In late August, Fed Chairman Jerome Powell suggested that the Federal Reserve would begin tapering before the end of the year admit an admission that price inflation was rising above the two-percent target. Nonetheless, the Fed took no immediate action in the following month. This week, Powell again suggested a taper would begin soon, stating it would begin soon enough that the process could “conclud[e] around the middle of next year,” and maybe could begin in November. This, of course, was highly conditional, with Powell noting this taper would only happen if “the economic recovery remains on track.”
Some interpreted this as a hawkish turn for Powell, but again, we should expect no immediate action on this. Lackluster economic growth remains a concern and Powell’s qualifier on the “recovery” remaining on track will be key. Last week, Goldman downgraded the US economic growth forecast, and the Beige Book—which always casts economic growth in a rosy glow—also reduced its description of the economy during July and August to ”moderate.” Meanwhile, the Bank of England today signaled a worsening global situation with its own downgrade of growth expectations. In other words, if the economy isn’t improving enough—according to the Fed—then it can simply abandon plans to taper.
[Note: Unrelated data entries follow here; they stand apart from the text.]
(* ===== verification/Crc.v ===== *)
(** * CRC-32 checksums

    The checksums of the records of the file store: Go's [hash/crc32], of which the
    source uses [MakeTable] and [Checksum] (src/stores/filestore.go).  The table driven
    computation is shown equal to the division of the bits by the polynomial, from which
    follows which corruptions a checksum detects. *)

From Stdlib Require Import ZArith Lia Ascii.
From stdpp Require Import base list.
From S2P Require Import Prelude Bytes.

Local Open Scope Z_scope.

Module Crc.
(** One bit of the division by the (reversed) polynomial. *)
Definition shift1 (poly crc : Z) : Z :=
  if Z.odd crc then Z.lxor (Z.shiftr crc 1) poly else Z.shiftr crc 1.

(** [simpleMakeTable]: the entry of a byte. *)
Definition table_entry (poly b : Z) : Z := Nat.iter 8 (shift1 poly) b.

Definition MakeTable (poly : Z) : list Z := table_entry poly ∘ Z.of_nat <$> seq 0 256.

(** [simpleUpdate], without its first and last complements. *)
Definition update (tab : list Z) (crc : Z) (v : byte) : Z :=
  Z.lxor (nth (Z.to_nat (Z.lxor (crc mod 256) (byte_val v))) tab 0) (Z.shiftr crc 8).

Definition complement (crc : Z) : Z := Z.lxor crc (two32 - 1).

Definition Checksum (data : list byte) (tab : list Z) : Z :=
  complement (foldl (update tab) (complement 0) data).
End Crc.

Module CrcSpec.
Import Crc.

(** The reference: each bit of the data in turn. *)
Definition bit_update (poly crc : Z) (v : byte) : Z := Nat.iter 8 (shift1 poly) (Z.lxor crc (byte_val v)).

Definition is_word (z : Z) : Prop := 0 <= z < two32.

Lemma shift1_alt poly crc :
  shift1 poly crc = Z.lxor (Z.shiftr crc 1) (if Z.odd crc then poly else 0).
Proof. unfold shift1. destruct (Z.odd crc); [done|by rewrite Z.lxor_0_r]. Qed.

Lemma lxor_swap a b c d : Z.lxor (Z.lxor a b) (Z.lxor c d) = Z.lxor (Z.lxor a c) (Z.lxor b d).
Proof. rewrite !Z.lxor_assoc. f_equal. rewrite <- !Z.lxor_assoc. f_equal. apply Z.lxor_comm. Qed.

Lemma odd_lxor a b : Z.odd (Z.lxor a b) = xorb (Z.odd a) (Z.odd b).
Proof. by rewrite <- !Z.bit0_odd, Z.lxor_spec. Qed.

Lemma shift1_lxor poly a b : shift1 poly (Z.lxor a b) = Z.lxor (shift1 poly a) (shift1 poly b).
Proof.
  rewrite !shift1_alt, Z.shiftr_lxor, odd_lxor, lxor_swap. f_equal.
  destruct (Z.odd a), (Z.odd b); simpl; by rewrite ?Z.lxor_nilpotent, ?Z.lxor_0_r, ?Z.lxor_0_l.
Qed.

Lemma iter_shift1_lxor poly n a b :
  Nat.iter n (shift1 poly) (Z.lxor a b) = Z.lxor (Nat.iter n (shift1 poly) a) (Nat.iter n (shift1 poly) b).
Proof. induction n as [|n IH]; [done|]. cbn [Nat.iter nat_rect]. unfold Nat.iter in IH. by rewrite IH, shift1_lxor. Qed.

(** Without low bits there is nothing to divide. *)
Lemma iter_shift1_high poly n z :
  Nat.iter n (shift1 poly) (Z.shiftl z (Z.of_nat n)) = z.
Proof.
  revert z. induction n as [|n IH]; intros z; [apply Z.shiftl_0_r|].
  rewrite Nat.iter_succ_r, shift1_alt.
  replace (Z.odd (Z.shiftl z (Z.of_nat (S n)))) with false.
  - rewrite Z.lxor_0_r, Z.shiftr_shiftl_l by lia.
    replace (Z.of_nat (S n) - 1) with (Z.of_nat n) by lia. apply IH.
  - symmetry. rewrite <- Z.bit0_odd, Z.shiftl_spec by lia. apply Z.testbit_neg_r. lia.
Qed.

Lemma split_low z n : 0 <= n -> z = Z.lxor (z mod 2 ^ n) (Z.shiftl (Z.shiftr z n) n).
Proof.
  intros Hn. apply Z.bits_inj'. intros i Hi.
  rewrite Z.lxor_spec, <- Z.land_ones, Z.land_spec, Z.shiftl_spec by done.
  destruct (Z.ltb_spec i n).
  - rewrite Z.ones_spec_low, andb_true_r, (Z.testbit_neg_r _ (i - n)), xorb_false_r by lia. done.
  - rewrite Z.ones_spec_high, andb_false_r, Z.shiftr_spec by lia. cbn [xorb]. f_equal. lia.
Qed.

Lemma mod256_lxor a v : Z.lxor a (byte_val v) = Z.lxor (Z.lxor (a mod 256) (byte_val v)) (Z.shiftl (Z.shiftr a 8) 8).
Proof.
  rewrite (split_low a 8) at 1 by lia. change (2 ^ 8) with 256.
  rewrite !Z.lxor_assoc. f_equal. apply Z.lxor_comm.
Qed.

Lemma lxor_byte_range a v : 0 <= Z.lxor (a mod 256) (byte_val v) < 256.
Proof.
  pose proof (byte_val_range v). pose proof (Z.mod_pos_bound a 256 ltac:(lia)).
  assert (0 <= Z.lxor (a mod 256) (byte_val v)) by (apply Z.lxor_nonneg; lia).
  split; [done|]. destruct (Z.eq_dec (Z.lxor (a mod 256) (byte_val v)) 0) as [->|]; [done|].
  change 256 with (2 ^ 8) at 2. apply Z.log2_lt_pow2; [lia|].
  eapply Z.le_lt_trans; [apply Z.log2_lxor; lia|].
  assert (forall x, 0 <= x < 256 -> Z.log2 x < 8) as Hlog.
  { intros x Hx. destruct (Z.eq_dec x 0) as [->|]; [done|]. apply Z.log2_lt_pow2; lia. }
  apply Z.max_lub_lt; apply Hlog; lia.
Qed.

Lemma MakeTable_lookup poly b : 0 <= b < 256 -> nth (Z.to_nat b) (MakeTable poly) 0 = table_entry poly b.
Proof.
  intros Hb. unfold MakeTable.
  rewrite (nth_indep _ 0 ((table_entry poly ∘ Z.of_nat) 0%nat)) by (rewrite length_fmap, length_seq; lia).
  rewrite (map_nth (table_entry poly ∘ Z.of_nat)), seq_nth by lia. simpl. by rewrite Z2Nat.id by lia.
Qed.

(** The table computes eight steps of the division at once. *)
Lemma update_bits poly crc v : update (MakeTable poly) crc v = bit_update poly crc v.
Proof.
  unfold update, bit_update. rewrite MakeTable_lookup by apply lxor_byte_range.
  rewrite (mod256_lxor crc v), iter_shift1_lxor. unfold table_entry. f_equal.
  symmetry. apply (iter_shift1_high poly 8).
Qed.

Lemma iter_add {A : Type} (f : A -> A) n m x : Nat.iter (n + m) f x = Nat.iter n f (Nat.iter m f x).
Proof. induction n as [|n IH]; [done|]. simpl. by rewrite IH. Qed.

Lemma get_le_cons v w : get_le (v :: w) = Z.lxor (byte_val v) (Z.shiftl (get_le w) 8).
Proof.
  rewrite (split_low (get_le (v :: w)) 8) by lia. cbn [get_le].
  pose proof (byte_val_range v). rewrite Z.shiftr_div_pow2 by lia. change (2 ^ 8) with 256.
  rewrite Z.mul_comm, Z.mod_add, Z.div_add, Z.mod_small, Z.div_small by lia. by rewrite Z.add_0_l.
Qed.

(** A whole word of data is divided like one integer. *)
Lemma bit_updates poly crc w :
  foldl (bit_update poly) crc w = Nat.iter (8 * length w) (shift1 poly) (Z.lxor crc (get_le w)).
Proof.
  revert crc. induction w as [|v w IH]; intros crc; [simpl; by rewrite Z.lxor_0_r|].
  cbn [foldl]. rewrite IH, get_le_cons, <- Z.lxor_assoc.
  replace (8 * length (v :: w))%nat with (8 * length w + 8)%nat by (simpl; lia).
  rewrite iter_add. f_equal. unfold bit_update. symmetry.
  rewrite (iter_shift1_lxor poly 8 (Z.lxor crc (byte_val v))). f_equal.
  apply (iter_shift1_high poly 8).
Qed.

Lemma word_bits z : is_word z <-> 0 <= z /\ forall i, 32 <= i -> Z.testbit z i = false.
Proof.
  unfold is_word. change two32 with (2 ^ 32). split.
  - intros [Hz Hz']. split; [done|]. intros i Hi. apply Z.bits_above_log2; [done|].
    destruct (Z.eq_dec z 0) as [->|]; [simpl; lia|]. apply Z.lt_le_trans with 32; [|done].
    apply Z.log2_lt_pow2; lia.
  - intros [Hz Hb]. split; [done|]. destruct (Z.eq_dec z 0) as [->|]; [done|].
    apply Z.log2_lt_pow2; [lia|]. apply Z.nle_gt. intros Hl.
    pose proof (Z.bit_log2 z ltac:(lia)) as H. by rewrite Hb in H.
Qed.

Lemma word_lxor a b : is_word a -> is_word b -> is_word (Z.lxor a b).
Proof.
  rewrite !word_bits. intros [Ha Ha'] [Hb Hb']. split; [by apply Z.lxor_nonneg; lia|].
  intros i Hi. by rewrite Z.lxor_spec, Ha', Hb'.
Qed.

Section Detects.
Context (poly : Z) (Hpoly : is_word poly) (Htop : Z.testbit poly 31 = true).

Lemma shift1_word z : is_word z -> is_word (shift1 poly z).
Proof.
  intros Hz. rewrite shift1_alt. apply word_lxor; [|by destruct (Z.odd z)].
  unfold is_word in *. rewrite Z.shiftr_div_pow2 by lia. change (2 ^ 1) with 2.
  split; [apply Z.div_pos; lia|]. apply Z.div_lt_upper_bound; lia.
Qed.

(** The bit that is shifted out can be read from the result. *)
Lemma shift1_top z : is_word z -> Z.testbit (shift1 poly z) 31 = Z.odd z.
Proof.
  intros Hz. rewrite shift1_alt, Z.lxor_spec, Z.shiftr_spec by lia. change (31 + 1) with 32.
  apply word_bits in Hz as [_ ->]; [|done]. destruct (Z.odd z); [exact Htop|reflexivity].
Qed.

Lemma shift1_inj a b : is_word a -> is_word b -> shift1 poly a = shift1 poly b -> a = b.
Proof.
  intros Ha Hb E. pose proof (shift1_top a Ha) as Ho. rewrite E, shift1_top in Ho by done.
  rewrite !shift1_alt, Ho in E. apply (f_equal (fun x => Z.lxor x (if Z.odd a then poly else 0))) in E.
  rewrite !Z.lxor_assoc, Z.lxor_nilpotent, !Z.lxor_0_r, !Z.shiftr_div_pow2 in E by lia. change (2 ^ 1) with 2 in E.
  rewrite (Z.div_mod a 2), (Z.div_mod b 2), E by lia. f_equal. by rewrite !Zmod_odd, Ho.
Qed.

Lemma iter_shift1_word n z : is_word z -> is_word (Nat.iter n (shift1 poly) z).
Proof. intros Hz. induction n as [|n IH]; [done|]. simpl. by apply shift1_word. Qed.

Lemma iter_shift1_inj n a b :
  is_word a -> is_word b -> Nat.iter n (shift1 poly) a = Nat.iter n (shift1 poly) b -> a = b.
Proof.
  intros Ha Hb. induction n as [|n IH]; [done|]. simpl. intros E%shift1_inj; [auto|by apply iter_shift1_word..].
Qed.

Lemma short_word w : (length w <= 4)%nat -> is_word (get_le w).
Proof.
  intros Hw. pose proof (get_le_range w) as [H1 H2]. split; [done|]. eapply Z.lt_le_trans; [exact H2|].
  change two32 with (256 ^ Z.of_nat 4). apply Z.pow_le_mono_r; lia.
Qed.

Lemma updates_word crc w : is_word crc -> is_word (foldl (bit_update poly) crc w).
Proof.
  revert crc. induction w as [|v w IH]; intros crc Hc; [done|]. apply IH. apply iter_shift1_word, word_lxor; [done|].
  unfold is_word, two32. pose proof (byte_val_range v). lia.
Qed.

Lemma byte_word v : is_word (byte_val v).
Proof. unfold is_word, two32. pose proof (byte_val_range v). lia. Qed.

(** Different values of the register stay different. *)
Lemma updates_inj a b w :
  is_word a -> is_word b -> foldl (bit_update poly) a w = foldl (bit_update poly) b w -> a = b.
Proof.
  revert a b. induction w as [|v w IH]; intros a b Ha Hb; [done|]. cbn [foldl].
  intros E%IH; [|by apply (updates_word _ [v])..].
  apply iter_shift1_inj in E; [|apply word_lxor; auto using byte_word..].
  apply (f_equal (fun x => Z.lxor x (byte_val v))) in E.
  by rewrite !Z.lxor_assoc, Z.lxor_nilpotent, !Z.lxor_0_r in E.
Qed.

(** The register after up to four bytes determines them. *)
Lemma burst_inj crc w w' :
  is_word crc -> length w = length w' -> (length w <= 4)%nat ->
  foldl (bit_update poly) crc w = foldl (bit_update poly) crc w' -> w = w'.
Proof.
  intros Hc Hlen Hw. rewrite !bit_updates, <- Hlen. intros E%iter_shift1_inj.
  - apply (f_equal (fun x => Z.lxor crc x)) in E.
    rewrite <- !Z.lxor_assoc, Z.lxor_nilpotent, !Z.lxor_0_l in E.
    rewrite <- (put_get_le w), <- (put_get_le w'). by rewrite Hlen, E.
  - apply word_lxor, short_word; [done|lia].
  - apply word_lxor, short_word; [done|lia].
Qed.

Lemma complement_inj a b : complement a = complement b -> a = b.
Proof.
  unfold complement. intros E. apply (f_equal (fun x => Z.lxor x (two32 - 1))) in E.
  by rewrite !Z.lxor_assoc, Z.lxor_nilpotent, !Z.lxor_0_r in E.
Qed.

Lemma foldl_update_bits crc w : foldl (update (MakeTable poly)) crc w = foldl (bit_update poly) crc w.
Proof. revert crc. induction w as [|v w IH]; intros crc; [done|]. cbn [foldl]. by rewrite update_bits, IH. Qed.

Lemma Checksum_word data : is_word (Checksum data (MakeTable poly)).
Proof.
  unfold Checksum, complement. apply word_lxor; [|done]. rewrite foldl_update_bits.
  by apply updates_word.
Qed.

(** Changing up to four consecutive bytes changes the checksum. *)
Lemma Checksum_burst a w w' b :
  length w = length w' -> (length w <= 4)%nat ->
  Checksum (a ++ w ++ b) (MakeTable poly) = Checksum (a ++ w' ++ b) (MakeTable poly) -> w = w'.
Proof.
  intros Hlen Hw. unfold Checksum. intros E%complement_inj.
  rewrite !foldl_update_bits, !foldl_app in E.
  assert (is_word (foldl (bit_update poly) (complement 0) a)) as Ha by by apply updates_word.
  apply updates_inj in E; [|by apply updates_word..]. by eapply burst_inj.
Qed.
End Detects.

(** The check value of the IEEE polynomial. *)
Example ieee_check :
  Checksum (map byte_of [49; 50; 51; 52; 53; 54; 55; 56; 57]) (MakeTable 3988292384) = 3421780262.
Proof. vm_compute. reflexivity. Qed.
End CrcSpec.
In other words, we may be looking at a repeat of the decade following the Great Recession. Growth was remarkably slow in those days in spite of immense amounts of monetary stimulus. The Fed repeatedly spoke of an “improving economy,” however, and repeatedly hinted as tapering. It was only in 2016 when the Fed dared to allow the target interest rate to inch upward. This was done out of fears the Fed would have no room to maneuver in case of another crisis.
But in 2017 and 2018, when CPI inflation began to push above two percent, the expectation arose that the Fed would finally begin to meaningfully taper to keep target inflation near the state two-percent target. This alarmed some inflation doves who were concerned—with good reason—that any reining in of the Fed’s easy-money policies would end the very fragile and lackluster recovery then underway. The repo crisis of 2019 was the first sign of trouble in the Fed’s very-minor tapering effort. But, any other brewing liquidity crises were soon obscured by the covid crisis and the economic collapse that followed.
The target interest rate was quickly returned to 0.25 percent, and additional asset purchases resumed at breakneck speed, with the Fed’s portfolio soon topping eight trillion dollars.
But doves nonetheless felt the Fed had been too aggressive against price inflation, and the covid crisis gave doves an opportunity to press their case. In August of 2020, the Fed adopted a new policy in which it would pursue an “average” two-percent inflation goal. In other words, the Fed could now pursue a price-inflation goal above two percent so long as it all averaged out to two percent over time.
But even that hasn’t been enough for the advocates of ever more price inflation.
The Fed now admits that inflation has again surged above the official inflation target, with expectations of an inflation rate exceeding four percent at year’s end. (This is CPI inflation, of course, not the much-larger asset-price inflation which the Fed studiously ignores.)
The longer inflation persists above the target rate, the more the Fed will feel pressure to bring inflation back down through some sort of tapering. This is the last thing the doves want, and many suspect today’s weak economy can’t handle even a little bit of tapering.
The new “two-percent average” standard adopted last year helped buy the doves some time, but we’re now beginning to see calls for scrapping the two-percent standard altogether.
Writing at the Wall Street Journal earlier this month, Greg Ip noted that Powell appears to be banking on the inflation rate soon returning to two percent. But what if it doesn’t? Ip says if inflation remains above targets, the Fed should just raise the targets. He writes:
One strategy [Powell]—or his successor—should consider in that eventuality is to simply raise the target.
And why pursue higher inflation? Ip takes the popular view of the “mythical trade-off between higher employment and inflation”—as Brendan Brown describes it. For Ip, higher inflation means an employment-fueled expansion, and he writes:
Why would higher inflation ever be a good thing? Economic theory says modestly higher, stable inflation should mean fewer and less severe recessions, and less need for exotic tools such as central-bank bond buying, which may inflate asset bubbles. More practically, if inflation ends up closer to 3% than 2% next year, raising the target would relieve the Fed of jacking up interest rates to get inflation down, destroying jobs in the process.
In other words, Ip has had enough of central bank policy being tied explicitly to the two-percent standard. According to Ip, the too-low two-percent target places the Fed in a straight jacket. Rather than feel the pressure to taper just because price inflation has risen above the two-percent target, Ip wants to make sure the Fed can just keep on with the stimulus until price inflation exceeds three percent, or maybe even four percent. And who knows? After that, maybe “economic theory” will tell us that five percent inflation is an even better target. Certainly, that would be no less arbitrary a number than four percent or two percent.
But it’s a safe bet that if the accepted inflation target were four percent, we’d be hearing little-to-nothing right now about tapering, normalization, or any other effort to cut price inflation. The Fed would then be more free to keep the easy-money spigot open longer without having to hear complaints that the Fed had “lost control” of price inflation. That would be great for stock prices and real estate prices. Ordinary people, on the other hand, might fare less well.